(PROBLEM REQUIREMENTS): Each line of the records is to be copied verbatim.

(Saved entries)

Lemma step_columns (d : Dialog) (e : Event) :
  consistent d -> columns_regenerated d -> columns_regenerated (step d e).
Proof.
  intros (He & Hu & _ & _) Hcol.
  destruct e as [value clock|value|result| |value| |on|text|clock| ];
    cbn [step].
  - destruct (guard d); [|exact Hcol]. unfold expireChanged.
    destruct (value =? 0); exact Hcol.
  - destruct (guard d); [|exact Hcol]. unfold usageChanged.
    destruct (value =? 0); exact Hcol.
  - unfold expireSave. destruct (picker d); try exact Hcol.
    destruct (Z.eqb_spec result 0) as [|Hr]; [exact Hcol|].
    destruct (guard d); [|exact Hcol].
    apply (regenerate_columns
             (set_state d (set_expireValue (state d) result))); assumption.
  - unfold dateCancel. destruct (picker d); exact Hcol.
  - unfold usageSave. destruct (picker d); try exact Hcol.
    destruct (Z.leb_spec value 0) as [|Hv]; [exact Hcol|].
    destruct (guard d); [|exact Hcol].
    apply (regenerate_columns
             (set_state d (set_usageValue (state d) value)));
      [assumption|cbn; lia].
  - unfold numberCancel. destruct (picker d); exact Hcol.
  - destruct (guard d); exact Hcol.
  - destruct (guard d); exact Hcol.
  - destruct (guard d); exact Hcol.
  - exact Hcol.
Qed.

Lemma reachable_columns (d : Dialog) :
  reachable d -> columns_regenerated d.
Proof.
  intros (data & now & events & ->).
  assert (H : consistent (EditInviteLinkBox data now) /\
              columns_regenerated (EditInviteLinkBox data now))
    by (split; [apply EditInviteLinkBox_consistent
               |apply EditInviteLinkBox_columns]).
  revert H. generalize (EditInviteLinkBox data now).
  induction events as [|e events IH]; intros d [Hc Hcol]; [exact Hcol|].
  cbn [run fold_left]. apply IH.
  split; [apply step_consistent, Hc|apply step_columns; assumption].
Qed.

Lemma regenerated_columns_shape (d : Dialog) :
  columns_regenerated d ->
  column_shape expires (expireButtons (state d)) /\
  column_shape usages (usageButtons (state d)).
Proof.
  intros (e & u & He & Hu & -> & ->).
  split; [apply regenerate_expires_shape|apply regenerate_usages_shape];
    assumption.
Qed.

(** X2.  In every dialog that a sequence of events leads to, each
    column begins with [kMaxLimit] and ends with [0], has neither of the
    two anywhere else, has at most six entries and has every preset. *)
Theorem columns_keep_their_shape (d : Dialog) :
  reachable d ->
  column_shape expires (expireButtons (state d)) /\
  column_shape usages (usageButtons (state d)).
Proof.
  intros Hreach.
  apply regenerated_columns_shape, reachable_columns, Hreach.
Qed.

Lemma columns_keep_their_shape_witness :
  column_shape usages
    (usageButtons
       (state (run (EditInviteLinkBox plain_link 1000)
                   [UsageChosen 0; NumberSubmitted 7; UsageChosen 10]))).
Proof.
  refine (proj2 (columns_keep_their_shape _ _)).
  exists plain_link, 1000, [UsageChosen 0; NumberSubmitted 7; UsageChosen 10].
  reflexivity.
Defined.

Lemma column_texts (presets column : list Z) (first last : ButtonText)
      (text : Z -> ButtonText) (between : Z -> ButtonText) :
  text kMaxLimit = first -> text 0 = last ->
  (forall limit, limit <> kMaxLimit -> limit <> 0 ->
                 text limit = between limit) ->
  column_shape presets column ->
  exists middle,
    (List.length middle <= 4)%nat /\
    map text column = first :: map between middle ++ [last].
Proof.
  intros Hfirst Hlast Hbetween (middle & -> & Hall & Hlen & _).
  exists middle. split; [exact Hlen|].
  cbn [map]. rewrite map_app. cbn [map]. rewrite Hfirst, Hlast.
  f_equal. f_equal. apply map_ext_in. intros limit Hin.
  rewrite Forall_forall in Hall. destruct (Hall limit Hin).
  apply Hbetween; assumption.
Qed.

(RESPONSE TO THIS EXERCISE):
Lemma step_columns (d : Dialog) (e : Event) :
  consistent d -> columns_regenerated d -> columns_regenerated (step d e).
Proof.
  intros (He & Hu & _ & _) Hcol.
  destruct e as [value clock|value|result| |value| |on|text|clock| ];
    cbn [step].
  - destruct (guard d); [|exact Hcol]. unfold expireChanged.
    destruct (value =? 0); exact Hcol.
  - destruct (guard d); [|exact Hcol]. unfold usageChanged.
    destruct (value =? 0); exact Hcol.
  - unfold expireSave. destruct (picker d); try exact Hcol.
    destruct (Z.eqb_spec result 0) as [|Hr]; [exact Hcol|].
    destruct (guard d); [|exact Hcol].
    apply (regenerate_columns
             (set_state d (set_expireValue (state d) result))); assumption.
  - unfold dateCancel. destruct (picker d); exact Hcol.
  - unfold usageSave. destruct (picker d); try exact Hcol.
    destruct (Z.leb_spec value 0) as [|Hv]; [exact Hcol|].
    destruct (guard d); [|exact Hcol].
    apply (regenerate_columns
             (set_state d (set_usageValue (state d) value)));
      [assumption|cbn; lia].
  - unfold numberCancel. destruct (picker d); exact Hcol.
  - destruct (guard d); exact Hcol.
  - destruct (guard d); exact Hcol.
  - destruct (guard d); exact Hcol.
  - exact Hcol.
Qed.

Lemma reachable_columns (d : Dialog) :
  reachable d -> columns_regenerated d.
Proof.
  intros (data & now & events & ->).
  assert (H : consistent (EditInviteLinkBox data now) /\
              columns_regenerated (EditInviteLinkBox data now))
    by (split; [apply EditInviteLinkBox_consistent
               |apply EditInviteLinkBox_columns]).
  revert H. generalize (EditInviteLinkBox data now).
  induction events as [|e events IH]; intros d [Hc Hcol]; [exact Hcol|].
  cbn [run fold_left]. apply IH.
  split; [apply step_consistent, Hc|apply step_columns; assumption].
Qed.

Lemma regenerated_columns_shape (d : Dialog) :
  columns_regenerated d ->
  column_shape expires (expireButtons (state d)) /\
  column_shape usages (usageButtons (state d)).
Proof.
  intros (e & u & He & Hu & -> & ->).
  split; [apply regenerate_expires_shape|apply regenerate_usages_shape];
    assumption.
Qed.

(** X2.  In every dialog that a sequence of events leads to, each
    column begins with [kMaxLimit] and ends with [0], has neither of the
    two anywhere else, has at most six entries and has every preset. *)
Theorem columns_keep_their_shape (d : Dialog) :
  reachable d ->
  column_shape expires (expireButtons (state d)) /\
  column_shape usages (usageButtons (state d)).
Proof.
  intros Hreach.
  apply regenerated_columns_shape, reachable_columns, Hreach.
Qed.

Lemma columns_keep_their_shape_witness :
  column_shape usages
    (usageButtons
       (state (run (EditInviteLinkBox plain_link 1000)
                   [UsageChosen 0; NumberSubmitted 7; UsageChosen 10]))).
Proof.
  refine (proj2 (columns_keep_their_shape _ _)).
  exists plain_link, 1000, [UsageChosen 0; NumberSubmitted 7; UsageChosen 10].
  reflexivity.
Defined.

Lemma column_texts (presets column : list Z) (first last : ButtonText)
      (text : Z -> ButtonText) (between : Z -> ButtonText) :
  text kMaxLimit = first -> text 0 = last ->
  (forall limit, limit <> kMaxLimit -> limit <> 0 ->
                 text limit = between limit) ->
  column_shape presets column ->
  exists middle,
    (List.length middle <= 4)%nat /\
    map text column = first :: map between middle ++ [last].
Proof.
  intros Hfirst Hlast Hbetween (middle & -> & Hall & Hlen & _).
  exists middle. split; [exact Hlen|].
  cbn [map]. rewrite map_app. cbn [map]. rewrite Hfirst, Hlast.
  f_equal. f_equal. apply map_ext_in. intros limit Hin.
  rewrite Forall_forall in Hall. destruct (Hall limit Hin).
  apply Hbetween; assumption.
Qed.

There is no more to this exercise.